Dataset entries
..........

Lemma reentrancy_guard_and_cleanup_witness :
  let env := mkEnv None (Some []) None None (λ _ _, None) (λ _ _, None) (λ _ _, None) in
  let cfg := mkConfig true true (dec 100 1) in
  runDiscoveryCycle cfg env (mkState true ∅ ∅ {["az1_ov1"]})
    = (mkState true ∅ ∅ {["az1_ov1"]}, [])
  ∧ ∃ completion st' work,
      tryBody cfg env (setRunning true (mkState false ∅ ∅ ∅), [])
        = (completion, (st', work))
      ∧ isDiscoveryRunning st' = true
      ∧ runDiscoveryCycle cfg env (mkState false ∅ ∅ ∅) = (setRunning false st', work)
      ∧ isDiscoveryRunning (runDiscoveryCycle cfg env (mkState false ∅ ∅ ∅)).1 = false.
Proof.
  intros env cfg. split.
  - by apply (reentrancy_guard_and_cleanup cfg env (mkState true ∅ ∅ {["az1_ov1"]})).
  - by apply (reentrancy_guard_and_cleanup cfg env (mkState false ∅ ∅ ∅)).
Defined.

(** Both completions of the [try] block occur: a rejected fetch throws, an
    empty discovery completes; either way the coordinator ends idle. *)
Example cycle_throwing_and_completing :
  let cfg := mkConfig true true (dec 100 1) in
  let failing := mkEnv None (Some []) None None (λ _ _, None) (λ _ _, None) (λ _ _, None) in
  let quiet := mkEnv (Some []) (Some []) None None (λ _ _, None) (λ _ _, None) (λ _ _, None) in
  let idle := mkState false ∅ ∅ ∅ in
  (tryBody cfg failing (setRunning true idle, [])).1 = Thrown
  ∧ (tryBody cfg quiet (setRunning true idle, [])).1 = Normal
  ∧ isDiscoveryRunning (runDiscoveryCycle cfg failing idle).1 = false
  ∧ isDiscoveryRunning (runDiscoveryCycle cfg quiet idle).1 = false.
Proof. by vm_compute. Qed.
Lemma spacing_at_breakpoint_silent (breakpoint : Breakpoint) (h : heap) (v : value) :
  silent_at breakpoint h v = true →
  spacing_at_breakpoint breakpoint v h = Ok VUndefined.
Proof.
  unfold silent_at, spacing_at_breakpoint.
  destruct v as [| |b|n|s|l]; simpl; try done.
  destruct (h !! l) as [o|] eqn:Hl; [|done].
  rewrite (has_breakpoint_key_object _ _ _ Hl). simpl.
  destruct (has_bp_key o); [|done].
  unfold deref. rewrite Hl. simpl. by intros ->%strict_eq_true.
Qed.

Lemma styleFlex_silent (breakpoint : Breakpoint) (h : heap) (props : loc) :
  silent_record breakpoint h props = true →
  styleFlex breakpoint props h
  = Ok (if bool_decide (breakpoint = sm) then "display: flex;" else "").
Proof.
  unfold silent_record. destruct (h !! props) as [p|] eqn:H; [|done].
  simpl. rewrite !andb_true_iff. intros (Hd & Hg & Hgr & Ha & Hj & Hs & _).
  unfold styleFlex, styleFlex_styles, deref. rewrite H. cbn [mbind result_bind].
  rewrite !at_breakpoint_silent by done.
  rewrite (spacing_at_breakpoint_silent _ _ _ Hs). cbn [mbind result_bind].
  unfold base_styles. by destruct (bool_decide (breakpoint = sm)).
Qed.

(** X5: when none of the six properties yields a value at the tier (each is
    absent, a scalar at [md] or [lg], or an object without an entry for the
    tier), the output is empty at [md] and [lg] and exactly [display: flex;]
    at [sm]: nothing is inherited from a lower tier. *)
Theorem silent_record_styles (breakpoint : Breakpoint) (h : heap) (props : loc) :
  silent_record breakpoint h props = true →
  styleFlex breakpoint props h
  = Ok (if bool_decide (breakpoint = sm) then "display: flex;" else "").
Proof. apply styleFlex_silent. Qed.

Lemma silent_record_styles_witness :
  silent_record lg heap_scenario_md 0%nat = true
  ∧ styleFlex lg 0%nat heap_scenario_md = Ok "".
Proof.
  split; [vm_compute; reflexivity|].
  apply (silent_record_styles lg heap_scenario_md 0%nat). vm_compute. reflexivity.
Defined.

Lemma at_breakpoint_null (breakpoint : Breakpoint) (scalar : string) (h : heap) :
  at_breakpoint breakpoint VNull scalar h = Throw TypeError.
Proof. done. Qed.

..........

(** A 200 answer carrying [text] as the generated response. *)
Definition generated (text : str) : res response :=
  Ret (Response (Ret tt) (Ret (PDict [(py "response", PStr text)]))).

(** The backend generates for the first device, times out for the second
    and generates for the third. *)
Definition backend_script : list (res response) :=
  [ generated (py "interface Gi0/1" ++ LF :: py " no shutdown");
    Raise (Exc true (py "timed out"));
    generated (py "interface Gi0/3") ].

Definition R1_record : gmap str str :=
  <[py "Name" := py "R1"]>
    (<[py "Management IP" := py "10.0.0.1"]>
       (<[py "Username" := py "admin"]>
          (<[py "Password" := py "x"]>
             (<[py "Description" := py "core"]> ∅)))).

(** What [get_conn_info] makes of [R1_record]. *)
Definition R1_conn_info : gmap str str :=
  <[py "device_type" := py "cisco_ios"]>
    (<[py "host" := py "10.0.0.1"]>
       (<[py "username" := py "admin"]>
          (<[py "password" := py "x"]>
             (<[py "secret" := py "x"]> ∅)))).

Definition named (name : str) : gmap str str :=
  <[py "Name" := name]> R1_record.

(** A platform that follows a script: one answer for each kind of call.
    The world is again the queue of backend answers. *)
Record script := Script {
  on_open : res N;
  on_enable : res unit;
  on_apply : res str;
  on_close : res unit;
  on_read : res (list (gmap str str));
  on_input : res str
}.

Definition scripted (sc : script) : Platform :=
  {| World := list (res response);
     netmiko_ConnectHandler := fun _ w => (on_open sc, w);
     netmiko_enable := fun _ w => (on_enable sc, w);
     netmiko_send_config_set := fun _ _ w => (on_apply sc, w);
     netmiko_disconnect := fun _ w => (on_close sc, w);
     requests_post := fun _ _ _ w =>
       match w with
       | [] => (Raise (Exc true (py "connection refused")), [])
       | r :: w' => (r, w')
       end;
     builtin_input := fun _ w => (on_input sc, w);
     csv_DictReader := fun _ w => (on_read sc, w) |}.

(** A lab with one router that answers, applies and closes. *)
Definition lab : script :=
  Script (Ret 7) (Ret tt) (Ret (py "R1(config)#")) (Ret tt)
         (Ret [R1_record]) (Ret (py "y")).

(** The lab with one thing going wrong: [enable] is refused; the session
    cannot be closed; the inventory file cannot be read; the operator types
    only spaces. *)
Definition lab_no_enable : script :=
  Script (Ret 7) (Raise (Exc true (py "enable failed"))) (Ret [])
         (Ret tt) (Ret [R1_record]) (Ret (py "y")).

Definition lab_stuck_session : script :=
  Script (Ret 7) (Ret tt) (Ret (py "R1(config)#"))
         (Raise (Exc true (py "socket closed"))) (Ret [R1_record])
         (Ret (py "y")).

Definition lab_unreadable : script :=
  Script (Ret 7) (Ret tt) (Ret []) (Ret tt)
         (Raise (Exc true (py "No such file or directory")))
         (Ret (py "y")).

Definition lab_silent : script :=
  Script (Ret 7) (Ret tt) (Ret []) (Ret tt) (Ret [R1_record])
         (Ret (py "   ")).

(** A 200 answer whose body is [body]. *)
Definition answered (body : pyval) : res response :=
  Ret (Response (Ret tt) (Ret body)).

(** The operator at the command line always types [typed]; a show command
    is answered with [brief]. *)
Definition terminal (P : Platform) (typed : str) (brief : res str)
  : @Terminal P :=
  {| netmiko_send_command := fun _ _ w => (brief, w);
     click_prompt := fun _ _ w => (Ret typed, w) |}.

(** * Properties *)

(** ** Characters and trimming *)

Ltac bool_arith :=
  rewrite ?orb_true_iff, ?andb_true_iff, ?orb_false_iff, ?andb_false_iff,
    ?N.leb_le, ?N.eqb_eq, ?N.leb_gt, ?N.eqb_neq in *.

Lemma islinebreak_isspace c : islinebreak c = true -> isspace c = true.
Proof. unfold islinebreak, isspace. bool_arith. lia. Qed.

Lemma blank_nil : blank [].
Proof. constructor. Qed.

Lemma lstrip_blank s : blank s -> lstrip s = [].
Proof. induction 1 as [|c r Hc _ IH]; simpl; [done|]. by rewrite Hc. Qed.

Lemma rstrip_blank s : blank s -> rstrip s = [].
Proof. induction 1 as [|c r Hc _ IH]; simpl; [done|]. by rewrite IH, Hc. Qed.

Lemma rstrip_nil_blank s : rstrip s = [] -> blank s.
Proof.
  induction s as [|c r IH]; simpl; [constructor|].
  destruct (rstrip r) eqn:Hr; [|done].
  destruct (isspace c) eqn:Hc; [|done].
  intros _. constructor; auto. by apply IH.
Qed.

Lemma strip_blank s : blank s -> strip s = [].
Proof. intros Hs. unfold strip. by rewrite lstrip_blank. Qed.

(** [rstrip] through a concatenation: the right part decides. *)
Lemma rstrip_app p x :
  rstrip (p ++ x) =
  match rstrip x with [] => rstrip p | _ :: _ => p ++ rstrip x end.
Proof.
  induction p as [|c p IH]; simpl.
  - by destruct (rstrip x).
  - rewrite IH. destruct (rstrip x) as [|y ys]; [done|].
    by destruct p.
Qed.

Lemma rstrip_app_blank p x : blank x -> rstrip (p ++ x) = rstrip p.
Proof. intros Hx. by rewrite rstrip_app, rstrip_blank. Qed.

..........

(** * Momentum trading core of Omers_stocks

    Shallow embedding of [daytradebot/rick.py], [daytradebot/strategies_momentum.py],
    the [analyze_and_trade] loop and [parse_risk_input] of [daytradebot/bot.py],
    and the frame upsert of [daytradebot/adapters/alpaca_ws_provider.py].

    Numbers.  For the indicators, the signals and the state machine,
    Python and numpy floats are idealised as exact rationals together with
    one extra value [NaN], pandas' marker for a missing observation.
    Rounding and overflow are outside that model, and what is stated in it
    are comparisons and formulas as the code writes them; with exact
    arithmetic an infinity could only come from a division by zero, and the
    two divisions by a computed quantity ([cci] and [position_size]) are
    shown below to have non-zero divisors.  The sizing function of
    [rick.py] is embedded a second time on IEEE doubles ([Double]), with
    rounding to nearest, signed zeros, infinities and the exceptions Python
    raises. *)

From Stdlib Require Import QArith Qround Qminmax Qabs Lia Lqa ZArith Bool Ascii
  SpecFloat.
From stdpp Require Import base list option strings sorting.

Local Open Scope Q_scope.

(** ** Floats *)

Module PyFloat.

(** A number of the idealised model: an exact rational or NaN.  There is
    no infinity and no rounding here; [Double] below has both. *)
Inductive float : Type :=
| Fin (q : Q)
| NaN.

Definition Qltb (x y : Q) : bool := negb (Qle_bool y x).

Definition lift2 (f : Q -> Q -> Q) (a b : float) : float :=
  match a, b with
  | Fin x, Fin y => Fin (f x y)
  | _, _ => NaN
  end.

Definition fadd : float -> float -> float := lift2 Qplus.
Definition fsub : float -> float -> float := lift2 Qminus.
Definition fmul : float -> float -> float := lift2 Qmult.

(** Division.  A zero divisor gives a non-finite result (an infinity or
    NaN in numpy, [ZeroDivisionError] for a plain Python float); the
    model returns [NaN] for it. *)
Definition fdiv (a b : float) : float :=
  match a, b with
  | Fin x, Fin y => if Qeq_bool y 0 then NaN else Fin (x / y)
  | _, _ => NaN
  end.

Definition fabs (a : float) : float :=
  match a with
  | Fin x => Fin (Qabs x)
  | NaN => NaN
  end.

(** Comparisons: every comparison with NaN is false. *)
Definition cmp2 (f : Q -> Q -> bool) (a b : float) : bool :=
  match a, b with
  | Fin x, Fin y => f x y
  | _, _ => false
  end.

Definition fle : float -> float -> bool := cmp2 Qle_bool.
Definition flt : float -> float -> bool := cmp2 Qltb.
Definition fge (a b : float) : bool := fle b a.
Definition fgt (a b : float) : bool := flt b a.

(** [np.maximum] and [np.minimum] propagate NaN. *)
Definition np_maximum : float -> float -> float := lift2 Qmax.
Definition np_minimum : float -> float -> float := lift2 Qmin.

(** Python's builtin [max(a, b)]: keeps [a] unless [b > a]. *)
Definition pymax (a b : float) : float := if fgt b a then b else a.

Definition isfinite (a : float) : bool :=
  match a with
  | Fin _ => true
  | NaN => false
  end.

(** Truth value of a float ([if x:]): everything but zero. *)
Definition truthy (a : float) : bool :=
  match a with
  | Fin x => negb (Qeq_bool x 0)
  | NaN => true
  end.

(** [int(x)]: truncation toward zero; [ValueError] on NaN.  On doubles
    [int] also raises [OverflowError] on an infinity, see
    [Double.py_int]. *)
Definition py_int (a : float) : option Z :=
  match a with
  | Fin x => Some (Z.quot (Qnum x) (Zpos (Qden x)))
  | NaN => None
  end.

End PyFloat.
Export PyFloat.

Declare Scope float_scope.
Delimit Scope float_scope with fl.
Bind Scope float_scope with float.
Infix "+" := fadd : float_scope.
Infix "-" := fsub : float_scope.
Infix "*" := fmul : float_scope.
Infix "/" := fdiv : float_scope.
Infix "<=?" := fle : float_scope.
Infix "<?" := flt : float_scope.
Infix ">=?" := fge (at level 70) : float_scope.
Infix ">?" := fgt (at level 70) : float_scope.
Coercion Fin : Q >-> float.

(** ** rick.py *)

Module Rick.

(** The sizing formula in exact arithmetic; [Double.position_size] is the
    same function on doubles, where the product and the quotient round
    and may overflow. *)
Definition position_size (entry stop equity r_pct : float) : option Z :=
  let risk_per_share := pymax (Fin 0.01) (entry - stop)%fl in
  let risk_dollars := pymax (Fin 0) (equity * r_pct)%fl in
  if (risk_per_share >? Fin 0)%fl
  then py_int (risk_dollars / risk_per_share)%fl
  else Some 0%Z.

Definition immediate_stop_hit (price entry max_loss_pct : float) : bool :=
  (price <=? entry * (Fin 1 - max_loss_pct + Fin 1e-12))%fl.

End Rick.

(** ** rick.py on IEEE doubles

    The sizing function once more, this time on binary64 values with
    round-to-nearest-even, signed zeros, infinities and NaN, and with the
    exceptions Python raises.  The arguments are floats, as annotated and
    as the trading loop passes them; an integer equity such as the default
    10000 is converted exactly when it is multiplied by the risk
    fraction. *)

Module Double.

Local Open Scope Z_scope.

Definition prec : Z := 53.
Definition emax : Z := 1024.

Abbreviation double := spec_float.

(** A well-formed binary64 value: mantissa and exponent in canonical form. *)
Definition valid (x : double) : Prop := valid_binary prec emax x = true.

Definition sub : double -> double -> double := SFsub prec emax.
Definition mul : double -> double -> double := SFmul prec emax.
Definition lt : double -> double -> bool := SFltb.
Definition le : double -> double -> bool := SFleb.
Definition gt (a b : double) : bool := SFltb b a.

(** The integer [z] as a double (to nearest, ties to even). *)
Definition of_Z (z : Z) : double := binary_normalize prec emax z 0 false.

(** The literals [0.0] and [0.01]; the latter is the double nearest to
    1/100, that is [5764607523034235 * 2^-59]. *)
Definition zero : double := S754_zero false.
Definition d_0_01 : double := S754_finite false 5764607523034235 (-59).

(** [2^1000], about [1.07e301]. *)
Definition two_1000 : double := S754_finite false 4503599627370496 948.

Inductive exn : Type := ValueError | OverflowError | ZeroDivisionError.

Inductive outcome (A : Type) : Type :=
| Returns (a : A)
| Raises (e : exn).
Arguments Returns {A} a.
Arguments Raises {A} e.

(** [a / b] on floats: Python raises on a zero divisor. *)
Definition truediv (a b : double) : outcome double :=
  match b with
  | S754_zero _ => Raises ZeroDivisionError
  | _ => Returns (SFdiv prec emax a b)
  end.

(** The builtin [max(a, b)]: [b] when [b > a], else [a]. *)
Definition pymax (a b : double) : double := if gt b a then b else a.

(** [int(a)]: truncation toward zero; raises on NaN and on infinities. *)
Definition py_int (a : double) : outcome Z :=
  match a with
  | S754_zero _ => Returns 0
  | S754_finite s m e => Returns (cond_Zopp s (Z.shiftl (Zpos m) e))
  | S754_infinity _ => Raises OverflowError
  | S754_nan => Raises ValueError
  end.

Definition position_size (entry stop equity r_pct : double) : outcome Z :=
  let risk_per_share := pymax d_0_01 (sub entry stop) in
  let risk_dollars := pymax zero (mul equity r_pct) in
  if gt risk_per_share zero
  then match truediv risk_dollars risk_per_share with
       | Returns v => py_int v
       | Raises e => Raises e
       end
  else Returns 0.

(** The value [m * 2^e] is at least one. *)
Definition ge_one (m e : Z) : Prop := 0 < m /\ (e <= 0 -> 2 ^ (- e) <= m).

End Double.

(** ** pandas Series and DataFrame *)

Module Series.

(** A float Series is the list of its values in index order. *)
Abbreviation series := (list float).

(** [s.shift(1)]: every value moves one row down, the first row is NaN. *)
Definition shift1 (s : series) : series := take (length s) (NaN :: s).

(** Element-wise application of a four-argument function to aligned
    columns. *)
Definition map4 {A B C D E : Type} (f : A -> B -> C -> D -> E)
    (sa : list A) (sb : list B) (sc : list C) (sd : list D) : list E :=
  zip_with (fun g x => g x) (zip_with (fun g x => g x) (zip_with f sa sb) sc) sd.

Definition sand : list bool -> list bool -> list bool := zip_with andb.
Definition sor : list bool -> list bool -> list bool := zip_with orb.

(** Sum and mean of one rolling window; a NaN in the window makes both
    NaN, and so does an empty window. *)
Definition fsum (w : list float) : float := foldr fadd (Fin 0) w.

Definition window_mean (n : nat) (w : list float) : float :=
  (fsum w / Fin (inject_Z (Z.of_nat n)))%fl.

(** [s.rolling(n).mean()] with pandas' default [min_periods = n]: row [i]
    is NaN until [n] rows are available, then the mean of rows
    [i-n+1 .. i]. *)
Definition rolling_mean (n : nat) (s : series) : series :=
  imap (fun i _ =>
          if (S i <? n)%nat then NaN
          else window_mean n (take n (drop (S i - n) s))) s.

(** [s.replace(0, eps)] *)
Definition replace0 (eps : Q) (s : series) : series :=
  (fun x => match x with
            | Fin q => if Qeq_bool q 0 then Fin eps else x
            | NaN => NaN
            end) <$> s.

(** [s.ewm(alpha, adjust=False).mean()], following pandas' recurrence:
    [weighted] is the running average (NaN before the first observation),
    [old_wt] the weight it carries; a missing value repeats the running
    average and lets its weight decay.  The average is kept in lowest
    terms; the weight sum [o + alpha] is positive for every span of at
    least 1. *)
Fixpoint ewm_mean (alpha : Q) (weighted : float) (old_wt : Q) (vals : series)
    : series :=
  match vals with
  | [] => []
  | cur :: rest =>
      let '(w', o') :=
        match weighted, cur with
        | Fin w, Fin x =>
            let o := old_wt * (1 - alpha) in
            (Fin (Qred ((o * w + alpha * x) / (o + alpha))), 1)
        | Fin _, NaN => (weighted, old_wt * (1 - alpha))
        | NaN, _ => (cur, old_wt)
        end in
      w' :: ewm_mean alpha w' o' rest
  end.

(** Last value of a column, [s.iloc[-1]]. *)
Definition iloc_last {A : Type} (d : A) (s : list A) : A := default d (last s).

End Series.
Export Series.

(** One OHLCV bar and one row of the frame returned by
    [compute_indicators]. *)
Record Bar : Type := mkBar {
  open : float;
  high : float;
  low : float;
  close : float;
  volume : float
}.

..........

■ **WHAT YOU HAVE TO DO**: Once you reach the line with "runDiscoveryCycle cfg env (mkState true" in the data above, copy it and every line after it exactly, up to and including the line with "false ∅ ∅ ∅)).1 = false.".

■ **RESULT OF THE TASK**:
  runDiscoveryCycle cfg env (mkState true ∅ ∅ {["az1_ov1"]})
    = (mkState true ∅ ∅ {["az1_ov1"]}, [])
  ∧ ∃ completion st' work,
      tryBody cfg env (setRunning true (mkState false ∅ ∅ ∅), [])
        = (completion, (st', work))
      ∧ isDiscoveryRunning st' = true
      ∧ runDiscoveryCycle cfg env (mkState false ∅ ∅ ∅) = (setRunning false st', work)
      ∧ isDiscoveryRunning (runDiscoveryCycle cfg env (mkState false ∅ ∅ ∅)).1 = false.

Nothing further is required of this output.